HOW TO COMPLETE THIS TASK:
The data below holds the lines to copy: everything from the line containing "let! hash := hash_name (n_hash n) in" to the line containing "let! raw := of_res", both ends included, set down exactly.

===== INFORMATION PROVIDED

(** A private key must have [q], [dp], [dq] and [qi], and no [oth]. *)
Definition check_rsa_private (jwk : JsonWebKey) : M unit :=
  let missing (o : option str) := bool_decide (o = None) in
  if missing (jwk_p jwk) && missing (jwk_q jwk) && missing (jwk_dp jwk) && missing (jwk_dq jwk) && missing (jwk_qi jwk)
  then throw (DOMException "only optimized private keys are supported" "NotSupportedError")
  else
    do! check (negb (missing (jwk_q jwk))) (DOMException "'q' property of JsonWebKey is required for private keys" "DataError");
    do! check (negb (missing (jwk_dp jwk))) (DOMException "'dp' property of JsonWebKey is required for private keys" "DataError");
    do! check (negb (missing (jwk_dq jwk))) (DOMException "'dq' property of JsonWebKey is required for private keys" "DataError");
    do! check (negb (missing (jwk_qi jwk))) (DOMException "'qi' property of JsonWebKey is required for private keys" "DataError");
    check (negb (jwk_oth jwk)) (DOMException "'oth' property of JsonWebKey is not supported" "NotSupportedError").

(** [toUpperCase] of a missing string throws. *)
Definition upper (s : option str) : M str :=
  match s with Some s => ret (toUpperCase s) | None => throw (JsTypeError "called on null or undefined") end.

Definition importKeyRSA (format : KeyFormat) (n : Normalized) (keyData : key_input) (extractable : bool) (keyUsages : list KeyUsage) : M Z :=
  let import input keyType :=
    let! hash := hash_name (n_hash n) in
    let! raw := of_res (op_crypto_import_key ops (mkImport (n_name n) false None (Some hash)) input) in
    import_new true (i_type raw) (i_data raw) (mkAlg (n_name n) None (Some hash) (i_modulusLength raw) (i_publicExponent raw) None) keyType extractable
      (usageIntersection keyUsages recognisedUsages) in
  match format, keyData with
  | Pkcs8, DBuffer b =>
      do! check (negb (other_usage keyUsages (private_usages (n_name n)))) invalid_usages;
      import (InPkcs8 b) Private
  | Spki, DBuffer b =>
      do! check (negb (other_usage keyUsages (public_usages (n_name n)))) invalid_usages;
      import (InSpki b) Public
  | Jwk, DJwk jwk =>
      do! check (negb (other_usage keyUsages (if bool_decide (jwk_d jwk = None) then public_usages (n_name n) else private_usages (n_name n)))) invalid_usages;
      let! kty_ := upper (kty jwk) in
      do! check (bool_decide (kty_ = lit "RSA")) (DOMException "'kty' property of JsonWebKey must be 'RSA'" "DataError");
      do! check (negb (negb (bool_decide (keyUsages = [])) && match use jwk with Some u => negb (bool_decide (toLowerCase u = jwkUse (n_name n))) | None => false end))
        (DOMException (useMessage (n_name n)) "DataError");
      do! check_key_ops jwk keyUsages bad_key_ops;
      do! check_ext jwk extractable bad_ext;
      do! check_rsa_alg jwk n;
      if bool_decide (jwk_d jwk = None) then
        do! check (negb (bool_decide (jwk_n jwk = None))) (DOMException "'n' property of JsonWebKey is required for public keys" "DataError");
        do! check (negb (bool_decide (jwk_e jwk = None))) (DOMException "'e' property of JsonWebKey is required for public keys" "DataError");
        import (InJwkPublicRsa jwk) Public
      else
        do! check_rsa_private jwk;
        import (InJwkPrivateRsa jwk) Private
  | _, _ => throw not_implemented
  end.

(** [importKeyHKDF] and [importKeyPBKDF2]. *)
Definition import_derivation_key (name : Name) (format : KeyFormat) (keyData : key_input) (extractable : bool) (keyUsages : list KeyUsage) : M Z :=
  match format, keyData with
  | Raw, DBuffer b =>
      do! check (negb (other_usage keyUsages [DeriveKey; DeriveBits])) invalid_usages;
      do! check (negb extractable) (DOMException "Key must not be extractable" "SyntaxError");
      import_new true Secret b (plain_algorithm name) Secret false (usageIntersection keyUsages recognisedUsages)
  | _, _ => throw (DOMException "Format not supported" "NotSupportedError")
  end.

Definition importKeyHKDF := import_derivation_key HKDF.
Definition importKeyPBKDF2 := import_derivation_key PBKDF2.

(** ** Exporting *)

(** [innerKey.data], and [innerKey] as bytes; [TypedArrayPrototypeGetBuffer] of
    anything else throws. *)
Definition not_a_typed_array : js_error := JsTypeError "this is not a typed array.".
Definition stored_buffer (i : inner) : M Z := match i with IStored _ data => ret data | IBytes _ => throw not_a_typed_array end.
Definition bytes_buffer (i : inner) : M Z := match i with IBytes data => ret data | IStored _ _ => throw not_a_typed_array end.

Definition export_jwk (k : CryptoKey) (j : JsonWebKey) (kty_ : str) (alg_ crv_ : option str) : M exported :=
  ret (EJwk (jwk_with j kty_ alg_ crv_ (k_extractable k)) (seen_usages k)).

(** An op's result in a new buffer. *)
Definition export_bytes (r : jsres bytes) : M exported := let! b := of_res r in let! r := alloc_buffer b in ret (EBuffer r).

Definition must_be (k : CryptoKey) (t : KeyType) (msg : string) : M unit := check (bool_decide (k_type k = t)) (DOMException msg "InvalidAccessError").

Definition exportKeyAES (format : KeyFormat) (k : CryptoKey) (i : inner) : M exported :=
  match format with
  | Raw => let! data := stored_buffer i in ret (EBuffer data)
  | Jwk =>
      let! m := gets (material i) in
      let! data := of_res (op_crypto_export_jwk ops (mkExport XJwkSecret None None) m) in
      let! a := gets (algorithm_of k) in
      match a_length a with
      | Some length =>
          if includes [128; 192; 256] length
          then match a_name a with
               | AES_CTR | AES_CBC | AES_GCM | AES_KW => export_jwk k data (lit "oct") (aesJwkAlg (a_name a) length) (crv data)
               | _ => throw (JsTypeError "Cannot read properties of undefined")
               end
          else throw (DOMException "Invalid key length" "NotSupportedError")
      | None => throw (DOMException "Invalid key length" "NotSupportedError")
      end
  | _ => throw not_implemented
  end.

Definition exportKeyHMAC (format : KeyFormat) (k : CryptoKey) (i : inner) : M exported :=
  match format with
  | Raw => let! data := stored_buffer i in ret (EBuffer data)
  | Jwk =>
      let! m := gets (material i) in
      let! a := gets (algorithm_of k) in
      let! data := of_res (op_crypto_export_jwk ops (mkExport XJwkSecret (Some (a_name a)) None) m) in
      let! hash := hash_name (a_hash a) in
      match hmacJwkAlg hash with
      | Some _ => export_jwk k (mkJwk None None None None None None None None None None None None None None None None false (jwk_k data))
                    (lit "oct") (hmacJwkAlg hash) None
      | None => throw (DOMException "Hash algorithm not supported" "NotSupportedError")
      end
  | _ => throw not_implemented
  end.

Definition rsaJwkAlg (name : Name) (hash : Name) : option str :=
  match name, hash with
  | RSASSA, SHA1 => Some (lit "RS1") | RSASSA, SHA256 => Some (lit "RS256") | RSASSA, SHA384 => Some (lit "RS384") | RSASSA, SHA512 => Some (lit "RS512")
  | RSASSA, _ => None
  | RSA_PSS, SHA1 => Some (lit "PS1") | RSA_PSS, SHA256 => Some (lit "PS256") | RSA_PSS, SHA384 => Some (lit "PS384") | RSA_PSS, SHA512 => Some (lit "PS512")
  | RSA_PSS, _ => None
  | _, SHA1 => Some (lit "RSA-OAEP") | _, SHA256 => Some (lit "RSA-OAEP-256") | _, SHA384 => Some (lit "RSA-OAEP-384") | _, SHA512 => Some (lit "RSA-OAEP-512")
  | _, _ => None
  end.

Definition jwk_format (k : CryptoKey) : export_format := if bool_decide (k_type k = Private) then XJwkPrivate else XJwkPublic.

Definition exportKeyRSA (format : KeyFormat) (k : CryptoKey) (i : inner) : M exported :=
  let! m := gets (material i) in
  let! a := gets (algorithm_of k) in
  match format with
  | Pkcs8 =>
      do! must_be k Private "Key is not a private key";
      export_bytes (op_crypto_export_key ops (mkExport XPkcs8 (Some (a_name a)) None) m)
  | Spki =>
      do! must_be k Public "Key is not a public key";
      export_bytes (op_crypto_export_key ops (mkExport XSpki (Some (a_name a)) None) m)
  | Jwk =>
      let! hash := hash_name (a_hash a) in
      match rsaJwkAlg (a_name a) hash with
      | Some _ =>
          let! data := of_res (op_crypto_export_jwk ops (mkExport (jwk_format k) (Some (a_name a)) None) m) in
          export_jwk k data (lit "RSA") (rsaJwkAlg (a_name a) hash) (crv data)
      | None => throw (DOMException "Hash algorithm not supported" "NotSupportedError")
      end
  | Raw => throw not_implemented
  end.

(** [pkcs8Der[15] = 0x20] *)
Definition fix_der (b : bytes) : bytes := <[15%nat := 32]> b.

(** The bytes of a 25519 key as an op or [SafeArrayIterator] gets them. *)
Definition inner_bytes (i : inner) : M bytes := let! r := bytes_buffer i in gets (buffer_of r).

Definition exportKeyEd25519 (format : KeyFormat) (k : CryptoKey) (i : inner) : M exported :=
  match format with
  | Raw => do! must_be k Public "Key is not a public key"; let! data := bytes_buffer i in ret (EBuffer data)
  | Spki => do! must_be k Public "Key is not a public key"; let! b := inner_bytes i in export_bytes (op_crypto_export_spki_ed25519 ops b)
  | Pkcs8 =>
      do! must_be k Private "Key is not a public key";
      let! b := inner_bytes i in
      export_bytes (let? d := op_crypto_export_pkcs8_ed25519 ops ([4; 34] ++ b) in Ok (fix_der d))
  | Jwk =>
      let! b := inner_bytes i in
      let! x := (if bool_decide (k_type k = Private) then of_res (op_crypto_jwk_x_ed25519 ops b) else ret (op_crypto_base64url_encode ops b)) in
      let d := if bool_decide (k_type k = Private) then Some (op_crypto_base64url_encode ops b) else None in
      export_jwk k (mkJwk None None None None None None (Some x) None d None None None None None None None false None)
        (lit "OKP") None (Some (lit "Ed25519"))
  end.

==========

RESULT OF THIS EXERCISE:
    let! hash := hash_name (n_hash n) in
    let! raw := of_res (op_crypto_import_key ops (mkImport (n_name n) false None (Some hash)) input) in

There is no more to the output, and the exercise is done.